Un autre point bien établi, c’est qu’il n’y a aucune conséquence à tirer de cette circonstance que le prince régnant dans la Moscovie avait été pendant quelque temps le président plus ou moins obéi de l’association varègue, ou, pour être plus exact, de ce que le gouvernement de la Moscovie a pu être momentanément le vorort d’une confédération morte et enterrée depuis le commencement du XIIIe siècle. Non-seulement les dynasties varègues se sont éteintes dans la Moscovie en 1597 et dans les anciennes provinces en 1319, mais, d’après le témoignage de l’historien officiel de la Russie, les princes de la Moscovie n’exerçaient sur les bords du Dnieper aucune autorité dès le milieu du XIIIe siècle. Karamsine ajoute qu’ils ignoraient même les noms des princes de la branche aînée qui régnèrent à Kief jusqu’à l’arrivée des Lithuaniens. Les libres unions de 1340 et de 1386 et la convention de 1667 complétèrent par la suite l’état de possession de 1772, dont l’incontestable légitimité ne peut plus être l’objet d’un doute.
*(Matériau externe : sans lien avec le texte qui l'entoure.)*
(* ===== verification/OpenApi.v ===== *)
(** * OpenApi: the description of the routes

    [crates/justapi-core/src/openapi.rs]: the document's data, the builder and
    the generator that describes the registered routes.  Reading and printing
    the document is derived by serde; reading a response the user gave is a
    parameter.  The two HTML pages are in [Docs]. *)

From Stdlib Require Import Ascii.
From S2P Require Import Prelude F32 Text F64 Http.

#[local] Open Scope string_scope.

(** ** The document *)

Record Info := mk_info { info_title : string; info_version : string; info_description : option string }.
Record DocServer := mk_doc_server { server_url : string; server_description : option string }.
Record Tag := mk_tag { tag_name : string; tag_description : option string }.

(** A reference, or a schema in place.  A map of schemas is the list of its
    entries, whose keys are distinct. *)
#[local] Unset Elimination Schemes.
Inductive Schema :=
| SRef (ref_path : string)
| SInline (o : SchemaObject)
with SchemaObject := mk_schema_object
  (schema_type format title description : option string)
  (properties : option (list (string * Schema))) (required : list string)
  (items additional_properties : option Schema)
  (enum_values : list json) (default_value example : option json)
  (nullable read_only write_only : option bool)
  (minimum maximum : option f64) (min_length max_length : option Z) (pattern : option string).
#[local] Set Elimination Schemes.

(** [..Default::default()] *)
Definition schema_default : SchemaObject :=
  mk_schema_object None None None None None [] None None [] None None None None None None None None None None.

(** The fields the generator sets. *)
Definition typed (ty : string) (props : option (list (string * Schema))) (req : list string) (its : option Schema)
    : SchemaObject :=
  mk_schema_object (Some ty) None None None props req its None [] None None None None None None None None None None.

Definition schema_of_type (ty : string) : Schema := SInline (typed ty None [] None).
Definition schema_string : Schema := schema_of_type "string".
Definition schema_integer : Schema := schema_of_type "integer".
Definition schema_number : Schema := schema_of_type "number".
Definition schema_boolean : Schema := schema_of_type "boolean".
Definition schema_array (its : Schema) : Schema := SInline (typed "array" None [] (Some its)).

(** [with_items], [with_property], [with_required] and [with_description]. *)
Definition with_items (i : Schema) (o : SchemaObject) : SchemaObject :=
  match o with
  | mk_schema_object t f ti d p r _ a e dv ex n ro wo mi ma mil mal pa =>
      mk_schema_object t f ti d p r (Some i) a e dv ex n ro wo mi ma mil mal pa
  end.
Definition with_property (name : string) (s : Schema) (o : SchemaObject) : SchemaObject :=
  match o with
  | mk_schema_object t f ti d p r i a e dv ex n ro wo mi ma mil mal pa =>
      mk_schema_object t f ti d (Some (assoc_set name s (default [] p))) r i a e dv ex n ro wo mi ma mil mal pa
  end.
Definition with_required (field : string) (o : SchemaObject) : SchemaObject :=
  match o with
  | mk_schema_object t f ti d p r i a e dv ex n ro wo mi ma mil mal pa =>
      mk_schema_object t f ti d p (r ++ [field])%list i a e dv ex n ro wo mi ma mil mal pa
  end.
Definition with_description (desc : string) (o : SchemaObject) : SchemaObject :=
  match o with
  | mk_schema_object t f ti _ p r i a e dv ex n ro wo mi ma mil mal pa =>
      mk_schema_object t f ti (Some desc) p r i a e dv ex n ro wo mi ma mil mal pa
  end.

Inductive ParameterLocation := InQuery | InPath | InHeader | InCookie.

Record DocParameter := mk_parameter {
  param_name : string; location : ParameterLocation; param_description : option string;
  param_required : bool; param_schema : option Schema }.

Record MediaType := mk_media { media_schema : option Schema }.

Record RequestBody := mk_request_body {
  body_description : option string; content : gmap string MediaType; body_required : bool }.

Record DocResponse := mk_doc_response {
  response_description : string; response_content : option (gmap string MediaType) }.

Record Operation := mk_operation {
  op_summary : option string;
  op_description : option string;
  op_id : option string;
  op_tags : list string;
  parameters : list DocParameter;
  request_body : option RequestBody;
  responses : gmap string DocResponse;
  op_deprecated : option bool;
  extensions : gmap string json }.

(** One field for each method. *)
Record PathItem := mk_path_item {
  pi_get : option Operation; pi_post : option Operation; pi_put : option Operation;
  pi_delete : option Operation; pi_patch : option Operation; pi_head : option Operation;
  pi_options : option Operation; pi_trace : option Operation; pi_query : option Operation }.

Definition path_item_empty : PathItem := mk_path_item None None None None None None None None None.

Definition query_method : string := "QUERY".

Definition path_item_insert (method : string) (op : Operation) (i : PathItem) : PathItem :=
  let '(mk_path_item g po pu d pa h o t q) := i in
  if String.eqb method query_method then mk_path_item g po pu d pa h o t (Some op)
  else if String.eqb method "GET" then mk_path_item (Some op) po pu d pa h o t q
  else if String.eqb method "POST" then mk_path_item g (Some op) pu d pa h o t q
  else if String.eqb method "PUT" then mk_path_item g po (Some op) d pa h o t q
  else if String.eqb method "DELETE" then mk_path_item g po pu (Some op) pa h o t q
  else if String.eqb method "PATCH" then mk_path_item g po pu d (Some op) h o t q
  else if String.eqb method "HEAD" then mk_path_item g po pu d pa (Some op) o t q
  else if String.eqb method "OPTIONS" then mk_path_item g po pu d pa h (Some op) t q
  else if String.eqb method "TRACE" then mk_path_item g po pu d pa h o (Some op) q
  else i.

Record OpenApiDocument := mk_document {
  openapi : string;
  info : Info;
  servers : option (list DocServer);
  paths : gmap string PathItem;
  component_schemas : option (gmap string SchemaObject);
  doc_tags : option (list Tag) }.

(** ** The builder *)

Record OpenApiBuilder := mk_builder {
  b_info : Info; b_servers : list DocServer; b_paths : gmap string PathItem;
  b_schemas : gmap string SchemaObject; b_tags : list Tag }.

Definition builder_new (title version : string) : OpenApiBuilder :=
  mk_builder (mk_info title version None) [] ∅ ∅ [].

Definition builder_description (desc : string) (b : OpenApiBuilder) : OpenApiBuilder :=
  mk_builder (mk_info (info_title (b_info b)) (info_version (b_info b)) (Some desc)) (b_servers b) (b_paths b)
    (b_schemas b) (b_tags b).

Definition builder_server (url : string) (desc : option string) (b : OpenApiBuilder) : OpenApiBuilder :=
  mk_builder (b_info b) (b_servers b ++ [mk_doc_server url desc])%list (b_paths b) (b_schemas b) (b_tags b).

Definition builder_tag (name : string) (desc : option string) (b : OpenApiBuilder) : OpenApiBuilder :=
  mk_builder (b_info b) (b_servers b) (b_paths b) (b_schemas b) (b_tags b ++ [mk_tag name desc])%list.

Definition builder_schema (name : string) (s : SchemaObject) (b : OpenApiBuilder) : OpenApiBuilder :=
  mk_builder (b_info b) (b_servers b) (b_paths b) (<[name := s]> (b_schemas b)) (b_tags b).

Definition builder_operation (method path : string) (op : Operation) (b : OpenApiBuilder) : OpenApiBuilder :=
  let item := default path_item_empty (b_paths b !! path) in
  mk_builder (b_info b) (b_servers b) (<[path := path_item_insert method op item]> (b_paths b)) (b_schemas b) (b_tags b).

Definition nonempty_list {X} (l : list X) : option (list X) := match l with [] => None | _ => Some l end.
Mais ce n’est pas à cet ordre d’idées que s’arrêtent les préoccupations du moment. Les argumens dont s’arment les philologues et les historiens sont laissés dans l’ombre, et l’attention se détourne de ces études rétrospectives pour se porter sur les traités de Vienne. Au lieu de les rejeter ou de les rappeler de confiance, au lieu de les invoquer ou de les maudire sans les connaître, on les a lus, on les a étudiés, et l’on a reconnu qu’ils contenaient de précieuses garanties non-seulement pour le royaume, mais pour les anciennes provinces de Pologne. Les lettres d’Alexandre Ier, rapprochées des traités conclus entre les copartageans et du texte même de l’article 1er de l’acte général, ont permis de se former à ce sujet une opinion que les

  1. Voyez la Revue du 1er juin.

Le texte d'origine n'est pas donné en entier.